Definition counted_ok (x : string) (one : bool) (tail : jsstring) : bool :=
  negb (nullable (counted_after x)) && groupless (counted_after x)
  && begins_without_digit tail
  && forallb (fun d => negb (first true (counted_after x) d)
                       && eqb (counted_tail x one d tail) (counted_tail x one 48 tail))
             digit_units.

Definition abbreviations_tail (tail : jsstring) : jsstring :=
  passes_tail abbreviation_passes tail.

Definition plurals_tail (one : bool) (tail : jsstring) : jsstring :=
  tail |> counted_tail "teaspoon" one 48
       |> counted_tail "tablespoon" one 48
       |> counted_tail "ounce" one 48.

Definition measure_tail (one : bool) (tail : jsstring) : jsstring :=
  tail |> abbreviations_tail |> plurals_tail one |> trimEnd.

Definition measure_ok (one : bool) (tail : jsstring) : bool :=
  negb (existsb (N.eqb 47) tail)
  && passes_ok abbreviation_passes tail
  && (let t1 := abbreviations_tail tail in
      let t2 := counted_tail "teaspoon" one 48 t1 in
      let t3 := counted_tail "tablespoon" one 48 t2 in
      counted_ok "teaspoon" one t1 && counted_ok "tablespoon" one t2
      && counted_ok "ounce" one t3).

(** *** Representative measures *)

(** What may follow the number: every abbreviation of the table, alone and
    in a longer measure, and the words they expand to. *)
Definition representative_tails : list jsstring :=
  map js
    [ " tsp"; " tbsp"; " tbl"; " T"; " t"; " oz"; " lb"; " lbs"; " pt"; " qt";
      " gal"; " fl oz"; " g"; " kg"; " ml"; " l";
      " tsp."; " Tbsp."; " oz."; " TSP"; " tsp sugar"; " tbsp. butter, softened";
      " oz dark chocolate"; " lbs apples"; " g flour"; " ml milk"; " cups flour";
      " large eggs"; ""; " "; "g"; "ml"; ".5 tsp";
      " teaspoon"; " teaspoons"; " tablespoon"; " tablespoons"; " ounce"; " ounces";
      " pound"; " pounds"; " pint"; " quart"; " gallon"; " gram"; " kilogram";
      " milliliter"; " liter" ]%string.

=====

What you are asked to do
Would you output, from the records above, exactly the run of lines that starts at the line containing "t1 && counted_ok" and ends at the line containing "Definition representative_tails : list", and only that run?

Reply to the task
      counted_ok "teaspoon" one t1 && counted_ok "tablespoon" one t2
      && counted_ok "ounce" one t3).

(** *** Representative measures *)

(** What may follow the number: every abbreviation of the table, alone and
    in a longer measure, and the words they expand to. *)
Definition representative_tails : list jsstring :=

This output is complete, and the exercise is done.